Obama slammed, praised for backing NYC mosque

What the hell is he saying?? It's 'an issue of safety and security'?  So we let them build next to the attack that stabbed, murdered and still terrorize the USA and Americans??  What?  did I read that right? This isn't 200 years ago.  This is NOW and during the time of war!  And this 'Anti-Muslim hysteria' is a typical use of their cop out words!  How did this country become a PRO-MUSLIM county that Has to bow to them?  What about the other religions that don't get that EQUAL OPPORTUNITY? Obama and his outrageous and sad "Mistakes" as he said in the past, will walk away with the pension for being a lousy senator and an even worse President for all he's done to this once was, beautiful and God loving country.
 I Will Not bow to people who make God into a cruel, heartless god in the name of Allah. Just in time for their RAMADAN. WHAT ABOUT THE REST OF THIS COUNTRY OBAMA? and I and others say this with opinions that we should still have!
 
President Barack Obama was compared favorably to America's first president and castigated as uncaring Friday after defending plans to create a mosque two blocks from New York's ground zero.

"Muslims have the right to practice their religion as anyone else in this country," Obama told a White House dinner crowd celebrating the Muslim holy month of Ramadan Friday.

New York City Mayor Michael Bloomberg, who has defended the 13-story, $100 million Islamic center, said Obama's remarks reminded him of George Washington.

"Two hundred and twenty years ago this week, the Father of Our Country penned his famous letter to the Jewish Community of Newport Rhode Island or, as he called them, 'the Children of the Stock of Abraham.' President Obama's words tonight evoked President Washington's own August reminder that 'all possess alike liberty,'" Bloomberg said.

But Bloomberg wasn't speaking for all New Yorkers.

Rick A. Lazio, a Republican candidate for governor and a former member of the House of Representatives, issued a statement late Friday that the president was still “not listening to New Yorkers,” The New York Times reported.

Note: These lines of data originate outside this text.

(** C11: a handle from [asmtest_trace_new] fed any sequence of fill-point calls
    keeps exactly the first [insns_cap] executed instructions in order and the
    first [blocks_cap] distinct blocks in order of first entry, its totals count
    every call modulo 2^64, and [truncated] is raised exactly when a recorded
    dimension lost an entry. *)
Theorem trace_sink_faithful grant ic bc t es
    (Hnew : asmtest_trace_new grant ic bc = Some t) :
  let t' := run t es in
  stored_insns t' = take (insns_cap t') (insn_stream es) ∧
  stored_blocks t' = take (blocks_cap t') (distinct (block_stream es)) ∧
  insns_total t' = u64 (Z.of_nat (length (insn_stream es))) ∧
  blocks_total t' = u64 (Z.of_nat (length (block_stream es))) ∧
  (truncated t' = true ↔
     insns t' ≠ None ∧ stored_insns t' ≠ insn_stream es ∨
     blocks t' ≠ None ∧ stored_blocks t' ≠ distinct (block_stream es)).
Proof.
  apply new_refines, (run_refines es) in Hnew as [Hi Hit Hb Hbt Ht]; simpl in *.
  split_and!; eauto using holds_stored.
  rewrite Ht, orb_true_iff, (dropped_spec _ _ _ _ Hi), (dropped_spec _ _ _ _ Hb). done.
Qed.

Lemma trace_sink_faithful_witness :
  ∃ t, asmtest_trace_new always 2 2 = Some t ∧
    stored_insns (run t [EBlock 0; EInsn 0; EInsn 4; EBlock 8; EInsn 8; EBlock 0])
    = [0; 4].
Proof.
  eexists. split; [reflexivity|].
  rewrite (proj1 (trace_sink_faithful always 2 2 _ _ eq_refl)). reflexivity.
Defined.

Lemma block_stream_In es off : off ∈ block_stream es ↔ EBlock off ∈ es.
Proof.
  unfold block_stream. rewrite list_elem_of_omap. split; [|by exists (EBlock off)].
  intros ([]&?&?); naive_solver.
Qed.

Lemma refines_stored_blocks t xs bs :
  refines t xs bs → blocks t ≠ None → truncated t = false → stored_blocks t = distinct bs.
Proof.
  intros [_ _ Hb _ Ht] Hne Hf. rewrite Hf in Ht. symmetry in Ht.
  apply orb_false_elim in Ht as [_ Hd].
  destruct (decide (stored_blocks t = distinct bs)) as [|Hs]; [done|].
  rewrite (proj2 (dropped_spec _ _ _ _ Hb)) in Hd by done. done.
Qed.

Lemma refines_covered t xs bs off :
  refines t xs bs → blocks t ≠ None → truncated t = false →
  emu_trace_covered (Some t) off = true ↔ off ∈ bs.
Proof.
  intros Hr Hne Hf. pose proof (refines_stored_blocks _ _ _ Hr Hne Hf) as Hs.
  unfold emu_trace_covered, stored_blocks, stored in *; simpl.
  destruct (blocks t) as [buf|]; [|done]. simpl in Hs.
  rewrite scan_spec, Hs. case_bool_decide as Hin; rewrite elem_of_distinct in Hin; simpl;
    naive_solver.
Qed.

(** On a handle that records blocks and was not truncated, the coverage
    predicate answers exactly whether a block was entered, whatever order the
    calls came in and however often they repeated. *)
Theorem covered_iff_entered grant ic bc t es off
    (Hnew : asmtest_trace_new grant ic bc = Some t)
    (Hblocks : blocks (run t es) ≠ None) (Hfull : truncated (run t es) = false) :
  emu_trace_covered (Some (run t es)) off = true ↔ EBlock off ∈ es.
Proof.
  apply new_refines, (run_refines es) in Hnew; simpl in *.
  by rewrite (refines_covered _ _ _ _ Hnew), block_stream_In.
Qed.

Lemma covered_iff_entered_witness :
  ∃ t, asmtest_trace_new always 0 4 = Some t ∧
    emu_trace_covered (Some (run t [EBlock 8; EBlock 0; EBlock 8])) 8 = true ∧
    emu_trace_covered (Some (run t [EBlock 8; EBlock 0; EBlock 8])) 4 = false.
Proof.
  eexists. split; [reflexivity|]. split.
  - apply (covered_iff_entered always 0 4); [reflexivity|done|reflexivity|set_solver].
  - reflexivity.
Defined.

(** Reading a dimension through the scalar accessors, index by index, gives the
    recorded entries back; past the end they answer 0. *)
Lemma entry_at_stored buf len :
  (len <= length (default [] buf))%nat →
  entry_at buf len <$> seq 0 len = stored buf len.
Proof.
  intros Hlen. apply list_eq. intros i. unfold stored. rewrite list_lookup_fmap.
  destruct (decide (i < len)%nat).
  - rewrite lookup_seq_lt by done. simpl. unfold entry_at.
    rewrite (proj2 (Nat.ltb_lt _ _)) by done.
    rewrite lookup_take_lt by done. symmetry. apply list_lookup_lookup_total_lt. lia.
  - rewrite lookup_seq_ge, lookup_take_ge by lia. done.
Qed.

Theorem accessors_read_back grant ic bc t es
    (Hnew : asmtest_trace_new grant ic bc = Some t) :
  let t' := run t es in
  asmtest_emu_trace_insn_at t' <$> seq 0 (insns_len t') = stored_insns t' ∧
  asmtest_emu_trace_block_at t' <$> seq 0 (blocks_len t') = stored_blocks t' ∧
  asmtest_emu_trace_insn_at t' (insns_len t') = 0 ∧
  ∀ off, asmtest_emu_trace_covered t' off = asmtest_trace_covered (Some t') off.
Proof.
  apply new_refines, (run_refines es) in Hnew as [Hi _ Hb _ _]; simpl in *.
  assert (∀ buf cap len l, holds buf cap len l → (len <= length (default [] buf))%nat) as Hl.
  { intros [b|] cap len l; simpl; lia. }
  split_and!; try (eapply entry_at_stored, Hl; eassumption).
  - unfold asmtest_emu_trace_insn_at, entry_at. by rewrite Nat.ltb_irrefl.
  - intros off. unfold asmtest_emu_trace_covered, asmtest_trace_covered.
    destruct (blocks (run t es)); simpl in *; [done|]. by destruct Hb as [_ ->].
Qed.
End Trace.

“With over 100 mosques in New York City, this is not an issue of religion, but one of safety and security,” he said.

Image: Barack Obama

'Insensitive'
And Rep. Peter King, R-N.Y., agreed. "President Obama is wrong," he said.

"It is insensitive and uncaring for the Muslim community to build a mosque in the shadow of ground zero," he said. "While the Muslim community has the right to build the mosque they are abusing that right by needlessly offending so many people who have suffered so much."

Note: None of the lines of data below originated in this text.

(* ===== verification/Format.v ===== *)
(** The [printf] conversions the reports use: [%llu]/[%zu]/[%u], [%llx]/[%x]
    and [%d], as functions to strings, with the reading of a numeral that
    inverts them. *)
From S2P Require Import Prelude.

Definition nl : string := String (Ascii.ascii_of_nat 10) EmptyString.

Definition digit_char (d : Z) : Ascii.ascii :=
  Ascii.ascii_of_nat (Z.to_nat (if d <? 10 then 48 + d else 87 + d)).

Definition char_digit (c : Ascii.ascii) : Z :=
  let n := Z.of_nat (Ascii.nat_of_ascii c) in if n <? 58 then n - 48 else n - 87.

(** Least significant digit first onto an accumulator; 64 rounds are enough for
    a 64-bit value in any base from 2 up. *)
Fixpoint digits (fuel : nat) (base n : Z) (acc : string) : string :=
  match fuel with
  | O => acc
  | S fuel =>
      let acc := String (digit_char (n mod base)) acc in
      if n / base =? 0 then acc else digits fuel base (n / base) acc
  end.

Definition fmt_u (n : Z) : string := digits 64 10 n EmptyString.
Definition fmt_x (n : Z) : string := digits 64 16 n EmptyString.
Definition fmt_d (n : Z) : string :=
  if n <? 0 then ("-" +:+ fmt_u (- n))%string else fmt_u n.

(** Reading a numeral. *)
Fixpoint numeral (base acc : Z) (s : string) : Z :=
  match s with
  | EmptyString => acc
  | String c s => numeral base (acc * base + char_digit c) s
  end.

Lemma char_digit_char d : 0 <= d < 16 → char_digit (digit_char d) = d.
Proof.
  intros H.
  assert (d = 0 ∨ d = 1 ∨ d = 2 ∨ d = 3 ∨ d = 4 ∨ d = 5 ∨ d = 6 ∨ d = 7 ∨ d = 8 ∨ d = 9 ∨
          d = 10 ∨ d = 11 ∨ d = 12 ∨ d = 13 ∨ d = 14 ∨ d = 15) by lia.
  by destruct_or!; subst.
Qed.

Lemma numeral_digits fuel base n acc :
  2 <= base <= 16 → 0 <= n < 2 ^ Z.of_nat fuel →
  numeral base 0 (digits fuel base n acc) = numeral base n acc.
Proof.
  intros Hb. revert n acc. induction fuel as [|fuel IH]; intros n acc Hn.
  { simpl in *. by replace n with 0 by lia. }
  rewrite Nat2Z.inj_succ, Z.pow_succ_r in Hn by lia.
  cbn [digits]. pose proof (Z.mod_pos_bound n base). pose proof (Z.div_mod n base).
  assert (numeral base (n / base) (String (digit_char (n mod base)) acc)
          = numeral base n acc) as E.
  { simpl. rewrite char_digit_char by lia. f_equal. lia. }
  destruct (Z.eqb_spec (n / base) 0) as [Hz|Hz].
  - rewrite <-E, Hz. done.
  - rewrite IH, E; [done|]. split; [apply Z.div_pos; lia|].
    apply Z.div_lt_upper_bound; nia.
Qed.

Lemma numeral_fmt_u n : 0 <= n < 2 ^ 64 → numeral 10 0 (fmt_u n) = n.
Proof. intros. unfold fmt_u. by rewrite numeral_digits by lia. Qed.
Lemma numeral_fmt_x n : 0 <= n < 2 ^ 64 → numeral 16 0 (fmt_x n) = n.
Proof. intros. unfold fmt_x. by rewrite numeral_digits by lia. Qed.

(** [snprintf(buf, n, "%s", s)] into a buffer of [n] bytes. *)
Definition cstr (n : nat) (s : string) : string := String.substring 0 (n - 1) s.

The mosque has drawn vocal opposition from some relatives of Sept. 11 victims and local and national Republican leaders. The Anti-Defamation League, a Jewish civil rights group, is also opposed.

Conservative politicians such as former Republican vice presidential candidate Sarah Palin and Newt Gingrich, a Republican former Speaker of the House of Representatives, also have called for the project to be scrapped.

Ahead of the dinner talk, Palin asked on her Twitter account: "Will Obama express US lingering pain & ask Muslims for tolerance by discouraging 9/11 mosque while he celebrates Islamic holy month tonight?"

Later she re-Tweeted without comment a headline about Obama's mosque endorsement.

Mark Williams, a controversial tea party political movement supporter, said the center would be used for "terrorists to worship their monkey god."

Williams was publicly ousted by the National Tea Party Federation last month after posting a satirical letter supposedly from "the Colored People." He resigned as spokesman of the Tea Party Express in July and told reporters he would focus on fighting the mosque plan, the New York Daily News reported at the time.

Sharif el-Gamal, the developer on the project, told The New York Times, “We are deeply moved and tremendously grateful for our president’s words.”

A building on the site of the proposed center is already used for prayers, and some worshipers there on Friday night discussed the president’s remarks, the Post reported.

Mohamed Haroun, an intern at a mechanical engineering firm, told the Washington Post, “What he should have said was: ‘This is a community decision. Constitutionally, they have the right to do it, but it’s a community decision and we should see what the local community wants to do.’”

'Anti-Muslim hysteria'
The Council on American-Islamic Relations, a Washington-based advocacy group, expressed satisfaction to The Washington Post that Obama had finally decided to address the controversy.